|On New Island, the night sky can be quite different!
After lunch it stayed warm on the beach. Chloe had been snoozing in her tent, with instructions for Alan to wake her up if she slept too long. Alan sat reading a while and then finally said, "Hey Chloe...wanna get up now? I'm ready for a walk and maybe a swim if you're up for another one!"
She stirred and said, "Go away." Then, "Oh...yeah, I'm supposed to get up now." She crawled out and sat up, blinking. "Off to the Hoodoos?"
Alan pulled out his towel and they set off to where Chloe had gone swimming earlier. When they arrived at the cove, Chloe said, "How 'bout you swim and I'll sit and watch?"
Alan, a bit relieved, said, "That's fine, but don't watch too close, okay?" Chloe grinned and said, "Don't worry!" (Alan was getting a little more accustomed to the swimming naked thing, and especially to that wonderful feeling of freedom!)
Later in the afternoon, Chloe showed Alan how to dig up Holyoke clams in the shallow surf. That evening, after a delicious supper of steamed clams with butter, they cleaned up, said goodnight, and Alan finally crawled into his tent, fully spent after a long day on Hoodoo Beach.
He had been sleeping a while when he began dreaming that no-clothes-on dream again. He's dreamed this one before, and, as usual, he is walking through a very American suburban neighborhood, among people he kind of knows are his neighbors, and then he discovers he's naked - again! It's as if he simply forgot to put his clothes on that morning. He's very embarrassed, and frustrated, (it's happened again!) but what can he do except run and dodge his way behind bushes and fences until he can get back home. No one seems to ever pay any attention to him, and he's never challenged. Maybe they've seen it before so often they're used to it now...
Then, Chloe woke him up, calling, "Alan, Alan...come out and see this."

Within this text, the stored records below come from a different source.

(** [needle in v]: only a string can be searched for a string here. *)
Definition str_in (needle : string) (v : value) : result bool :=
  match v with
  | VStr s => Ok (substring_of needle s)
  | _ => Raise TypeError
  end.

(** [v in l] for a list [l]: element-wise [==]. *)
Definition in_list (v : value) (l : list value) : bool :=
  existsb (eq v) l.

(** [s.encode("utf-8")]. *)
Definition encode (s : string) : list byte := list_byte_of_string s.

(** [v.encode("utf-8")] as a method call: only [str] has it among the
    values modelled. *)
Definition encode_method (v : value) : result (list byte) :=
  match v with
  | VStr s => Ok (encode s)
  | _ => Raise AttributeError
  end.

Definition in_range (lo hi : N) (b : byte) : bool :=
  ((lo <=? Byte.to_N b) && (Byte.to_N b <=? hi))%N.

Definition cont : byte -> bool := in_range 128 191.

(** Well-formed UTF-8 (Unicode, table 3-7). *)
Fixpoint utf8_valid (bs : list byte) : bool :=
  match bs with
  | [] => true
  | b :: rest =>
      if in_range 0 127 b then utf8_valid rest
      else match rest with
      | b1 :: rest1 =>
          if in_range 194 223 b && cont b1 then utf8_valid rest1
          else match rest1 with
          | b2 :: rest2 =>
              if (in_range 224 224 b && in_range 160 191 b1 && cont b2)
                 || (in_range 225 236 b && cont b1 && cont b2)
                 || (in_range 237 237 b && in_range 128 159 b1 && cont b2)
                 || (in_range 238 239 b && cont b1 && cont b2)
              then utf8_valid rest2
              else match rest2 with
              | b3 :: rest3 =>
                  if (in_range 240 240 b && in_range 144 191 b1 && cont b2 && cont b3)
                     || (in_range 241 243 b && cont b1 && cont b2 && cont b3)
                     || (in_range 244 244 b && in_range 128 143 b1 && cont b2 && cont b3)
                  then utf8_valid rest3
                  else false
              | [] => false
              end
          | [] => false
          end
      | [] => false
      end
  end.

(** [bs.decode("utf-8")]. *)
Definition decode (bs : list byte) : result string :=
  if utf8_valid bs then Ok (string_of_list_byte bs)
  else Raise UnicodeDecodeError.

(** Decimal digits of [n], padded with zeros on the left to [width]. *)
Definition zero_padded (width : nat) (n : Z) : string :=
  let s := pretty n in
  String.concat "" (replicate (width - String.length s) "0") +:+ s.

(** One [strftime] directive: the year is printed as the C library prints
    it, without padding, the other fields on two digits. *)
Definition directive (c : ascii) (d : datetime) : string :=
  if Ascii.eqb c "Y"%char then pretty (year d)
  else if Ascii.eqb c "m"%char then zero_padded 2 (month d)
  else if Ascii.eqb c "d"%char then zero_padded 2 (day d)
  else if Ascii.eqb c "H"%char then zero_padded 2 (hour d)
  else if Ascii.eqb c "M"%char then zero_padded 2 (minute d)
  else if Ascii.eqb c "S"%char then zero_padded 2 (second d)
  else String "%"%char (String c "").
(** * Polar-plant EC dashboard (src/main.py): data pipeline and its properties

    A shallow embedding of the file resolver, the two cached loaders, the
    aggregation code of the three tabs and the top-level script of
    [src/main.py], followed by the properties proved of them.

    Modelling conventions
    - A Python [str] is the list of its Unicode code points ([list N]).
    - A numeric cell of a pandas table is [option Q]: [Some q] is a number,
      [None] is the missing value (NaN / None).  Numbers are rationals, as
      every finite binary64 number is one.  [mean] is the exact mean; pandas
      rounds, so the computations of the best EC are also given over any
      mean of a group ([reduce] in [group_mean_by_EC], [overview_best_ec],
      [results_best_ec]), with the outcomes of [idxmax] before and from
      pandas 3.0 told apart.  The runs of the script use the exact mean and
      the [idxmax] of pandas 3.0; infinite means are outside the model.
      Columns are typed: the columns the script reads exist and are numeric,
      also in a table without rows.
    - A Python [dict] is an association list in insertion order.
    - [unicodedata.normalize("NFC", _)] is a parameter of the development
      ([normalize]); [Hangul] gives the Unicode algorithm on the code points
      the repository's file names are made of, and instantiates it in the
      examples.
    - The file system is what the program observes of it: the listing of the
      data directory and the table each file parses to.  A missing data
      directory and a file that does not parse are outside the model.
    - Streamlit calls are recorded as a list of events; [st.stop] and Python
      exceptions end the script run.  Spinners, which leave nothing on the
      page, are not recorded.
    - [st.cache_data] is a memo table that lives as long as the server
      process; clearing it from outside is not modelled. *)

From Stdlib Require Import List Bool NArith ZArith QArith Qreduction Lia Sorted.
Import ListNotations.

Set Implicit Arguments.
Close Scope Q_scope.

(* ------------------------------------------------------------------ *)
(** * Text *)

Definition str := list N.

Fixpoint str_eqb (a b : str) : bool :=
  match a, b with
  | [], [] => true
  | x :: a', y :: b' => N.eqb x y && str_eqb a' b'
  | _, _ => false
  end.

(** Python's [<] on [str]: lexicographic on code points. *)
Fixpoint str_compare (a b : str) : comparison :=
  match a, b with
  | [], [] => Eq
  | [], _ :: _ => Lt
  | _ :: _, [] => Gt
  | x :: a', y :: b' =>
      match N.compare x y with
      | Eq => str_compare a' b'
      | c => c
      end
  end.

(* ------------------------------------------------------------------ *)
(** * Hangul canonical composition and decomposition

    Unicode Standard, section 3.12 (conjoining jamo behaviour).  On text made
    of Hangul syllables, conjoining jamo and code points without a canonical
    decomposition (ASCII among them), NFD is [nfd] and NFC is [nfc]. *)

Module Hangul.

Definition SBase : N := 44032.  (* U+AC00 *)
Definition LBase : N := 4352.   (* U+1100 *)
Definition VBase : N := 4449.   (* U+1161 *)
Definition TBase : N := 4519.   (* U+11A7 *)
Definition LCount : N := 19.
Definition VCount : N := 21.
Definition TCount : N := 28.
Definition NCount : N := 588.   (* VCount * TCount *)
Definition SCount : N := 11172. (* LCount * NCount *)

Definition is_syllable (c : N) : bool :=
  (SBase <=? c)%N && (c <? SBase + SCount)%N.

Definition decompose_cp (c : N) : str :=
  if is_syllable c then
    let i := (c - SBase)%N in
    let l := (LBase + i / NCount)%N in
    let v := (VBase + (i mod NCount) / TCount)%N in
    let t := (i mod TCount)%N in
    if (t =? 0)%N then [l; v] else [l; v; (TBase + t)%N]
  else [c].

Definition nfd (s : str) : str := flat_map decompose_cp s.

(** One composition step: [last] is the last code point written, [ch] the
    next one read. *)
Definition compose_pair (last ch : N) : option N :=
  if (LBase <=? last)%N && (last <? LBase + LCount)%N
     && (VBase <=? ch)%N && (ch <? VBase + VCount)%N
  then Some (SBase + ((last - LBase) * VCount + (ch - VBase)) * TCount)%N
  else if is_syllable last && ((last - SBase) mod TCount =? 0)%N
          && (TBase <? ch)%N && (ch <? TBase + TCount)%N
  then Some (last + (ch - TBase))%N
  else None.

Fixpoint compose_from (last : N) (s : str) : str :=
  match s with
  | [] => [last]
  | ch :: s' =>
      match compose_pair last ch with
      | Some c => compose_from c s'
      | None => last :: compose_from ch s'
      end
  end.

Definition compose (s : str) : str :=
  match s with
  | [] => []
  | c :: s' => compose_from c s'
  end.

Definition nfc (s : str) : str := compose (nfd s).

(** The code points on which [nfd] and [nfc] are the Unicode forms: ASCII,
    the Hangul Jamo block U+1100..U+11FF and the Hangul syllables. *)
Definition in_repertoire (c : N) : bool :=
  (c <? 128)%N || ((4352 <=? c)%N && (c <=? 4607)%N) || is_syllable c.

End Hangul.

(* ------------------------------------------------------------------ *)
(** * File resolver (main.py, lines 46-54) *)

Section Resolver.

(** [unicodedata.normalize("NFC", text)] *)
Variable normalize : str -> str.

(** [directory] is the listing [directory.iterdir()] yields, each entry by
    its [file.name], in the order the operating system gives them. *)
Fixpoint find_file_by_name (directory : list str) (target_name : str)
  : option str :=
  match directory with
  | [] => None
  | file :: rest =>
      if str_eqb (normalize file) (normalize target_name)
      then Some file
      else find_file_by_name rest target_name
  end.

End Resolver.

(* ------------------------------------------------------------------ *)
(** * Python dictionaries with [str] keys, in insertion order *)

Definition dict (V : Type) := list (str * V).

Fixpoint dict_get {V} (d : dict V) (k : str) : option V :=
  match d with
  | [] => None
  | (k', v) :: d' => if str_eqb k' k then Some v else dict_get d' k
  end.

(** [d[k] = v]: an existing key keeps its place, a new key goes last. *)
Fixpoint dict_set {V} (d : dict V) (k : str) (v : V) : dict V :=
  match d with
  | [] => [(k, v)]
  | (k', v') :: d' =>
      if str_eqb k' k then (k', v) :: d' else (k', v') :: dict_set d' k v
  end.

Definition dict_keys {V} (d : dict V) : list str := map fst d.
Definition dict_values {V} (d : dict V) : list V := map snd d.

(* ------------------------------------------------------------------ *)
(** * Constants (main.py, lines 33-41) and string literals *)

Definition songdo : str := [49569; 46020; 44256]%N.   (* U+C1A1 U+B3C4 U+ACE0 *)
Definition haneul : str := [54616; 45720; 44256]%N.   (* U+D558 U+B298 U+ACE0 *)
Definition ara : str := [50500; 46972; 44256]%N.      (* U+C544 U+B77C U+ACE0 *)
Definition dongsan : str := [46041; 49328; 44256]%N.  (* U+B3D9 U+C0B0 U+ACE0 *)

Definition EC_INFO : dict Q :=
  [(songdo, 1); (haneul, 2); (ara, 4); (dongsan, 8)]%Q.

(** ["_<env data>.csv"], the tail of [f"{school}_...csv"] (line 64). *)
Definition env_suffix : str :=
  [95; 54872; 44221; 45936; 51060; 53552; 46; 99; 115; 118]%N.

Definition env_filename (school : str) : str := school ++ env_suffix.

(** The spreadsheet's name (line 77). *)
Definition xlsx_name : str :=
  [52; 44060; 44368; 95; 49373; 50977; 44208; 44284; 45936; 51060; 53552;
   46; 120; 108; 115; 120]%N.

(** The text before the file name in the message of line 67. *)
Definition env_error_prefix : str :=
  [54872; 44221; 32; 45936; 51060; 53552; 32; 54028; 51068; 51012; 32; 52286;
   51012; 32; 49688; 32; 50630; 49845; 45768; 45796; 58; 32]%N.

(** The message of line 80. *)
Definition growth_error : str :=
  [49373; 50977; 32; 44208; 44284; 32; 50641; 49472; 32; 54028; 51068; 51012;
   32; 52286; 51012; 32; 49688; 32; 50630; 49845; 45768; 45796; 46]%N.

(** The first entry of the sidebar's select box (line 104), "all". *)
Definition all_schools : str := [51204; 52404]%N.

(* ------------------------------------------------------------------ *)
(** * Tables *)

(** A numeric cell: [None] is the missing value. *)
Definition cell := option Q.

(** A row of a school's environment file as [pd.read_csv] gives it. *)
Record EnvRaw := {
  time : str;
  temperature : cell;
  humidity : cell;
  ph : cell;
  ec : cell
}.

(** The same row after line 70 has added the school column. *)
Record EnvRow := {
  env_school : str;
  env_raw : EnvRaw
}.

(** A row of a sheet of the growth spreadsheet: fresh weight (g), leaf
    count, shoot length (mm). *)
Record GrowthRaw := {
  weight : cell;
  leaves : cell;
  shoot : cell
}.

(** The same row after lines 87-88 have added the school and EC columns. *)
Record GrowthRow := {
  growth_school : str;
  EC : cell;
  growth_raw : GrowthRaw
}.

Definition EnvData := dict (list EnvRow).
Definition GrowthData := dict (list GrowthRow).

(** What the program can observe of the data directory. *)
Record FileSystem := {
  listing : list str;
  read_csv : str -> list EnvRaw;
  excel_sheets : str -> dict (list GrowthRaw)
}.

(* ------------------------------------------------------------------ *)
(** * The pandas operations the script uses *)

Definition present (xs : list cell) : list Q :=
  flat_map (fun c => match c with Some q => [q] | None => [] end) xs.

Definition Qsum (qs : list Q) : Q := fold_right Qplus 0%Q qs.

(** [Series.mean()]: missing values are skipped; a series without a value has
    a missing mean. *)
Definition mean (xs : list cell) : cell :=
  match present xs with
  | [] => None
  | q :: qs => Some (Qred (Qsum (q :: qs) / inject_Z (Z.of_nat (length (q :: qs))))%Q)
  end.

Section Groupby.

Variables K R : Type.
Variable cmp : K -> K -> comparison.
Variable key : R -> option K.

(** Add key [k] to the distinct keys seen so far, kept in ascending order. *)
Fixpoint insert_key (k : K) (ks : list K) : list K :=
  match ks with
  | [] => [k]
  | k' :: ks' =>
      match cmp k k' with
      | Lt => k :: k' :: ks'
      | Eq => k' :: ks'
      | Gt => k' :: insert_key k ks'
      end
  end.

Definition key_step (ks : list K) (r : R) : list K :=
  match key r with
  | Some k => insert_key k ks
  | None => ks
  end.

(** The distinct key values of the table, ascending. *)
Definition group_keys (rows : list R) : list K := fold_left key_step rows [].

Definition in_group (k : K) (r : R) : bool :=
  match key r with
  | Some k' => match cmp k' k with Eq => true | _ => false end
  | None => false
  end.

(** [df.groupby(col)] with the defaults [sort=True, dropna=True]: one group
    per key value, keys ascending, rows in table order inside a group, rows
    with a missing key in no group. *)
Definition groupby (rows : list R) : list (K * list R) :=
  map (fun k => (k, filter (in_group k) rows)) (group_keys rows).

End Groupby.

(** [Series.idxmax()]: the label of the first maximal value, missing values
    skipped.  [None] when there is no value to take the maximum of (an empty
    or all-missing series): pandas raises [ValueError] there (releases before
    3.0 answer NaN for a non-empty, all-missing series). *)
Fixpoint idxmax_from {L} (best : L) (bv : Q) (s : list (L * cell)) : L :=
  match s with
  | [] => best
  | (_, None) :: s' => idxmax_from best bv s'
  | (l, Some v) :: s' =>
      match (bv ?= v)%Q with
      | Lt => idxmax_from l v s'
      | _ => idxmax_from best bv s'
      end
  end.
(** * payload-lucide-picker: the icon picker field component

    A shallow embedding of [src/fields/component/index.tsx].  The
    component is a React function component; its [useState] cells and the
    host form value become one record of state, its event handlers become
    functions on that record, the module-level [iconCache] becomes an
    explicit store threaded through the calls of [Icon], and the rendered
    JSX becomes a tree of elements. *)

From Stdlib Require Import Floats Uint63 Ascii.
From stdpp Require Import gmap strings list sorting.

Shaken from his dream, Alan was disoriented at first. Then he noticed an orange glow through his tent roof, and when he climbed out he was completely overwhelmed by the swirling patterns of thousands of stars and huge glowing clouds, all lit up by some very bright star clusters near the center. "What is this?" he asked.
"It's part of the Small Magellanic Cloud, Alan, a galaxy near our own. Sometimes we get a close-up view, like it's just beyond the sun, but actually this thing is 210 thousand light-years away. I've never seen it this clear down on the shore, it's a real treat!"
Alan stood gawking. "So it just appears every now and then?"
"Well, yes. And it's usually this bright only up in the Highlands, and barely visible at sea level. No one has been able to determine or predict a cycle, like we can with the moon. It puts on this show whenever it seems to feel like it!"
Alan was in disbelief. "Sooo, this just appears here now and then? Then why have I never heard of it happening elsewhere?"
"No one on this island knows, Alan. The Astronomy departments at both Putney University and the School of Oceanography have studied this intensely, with help from the USA's Hubble Space Telescope. As yet, we have no answer to the riddle. Some think it's a mirage, others think this and other distant star groups are projected here somehow - put up in the sky for a few hours, then gone at daybreak.
"Also, see how this is shining from the southeast? That is the general direction of the SMC, as we call it here. Up on your northern hemisphere, the SMC isn't visible at all; and on other nights we see only a tiny cloud-like shape among the regular stars in our sky. The Small Magellanic Cloud is a neighbor galaxy to our own Milky Way, you know."
They sat down and stared at this slowly-turning fiery wonder, leaning into each others shoulders. They both could almost feel the heat.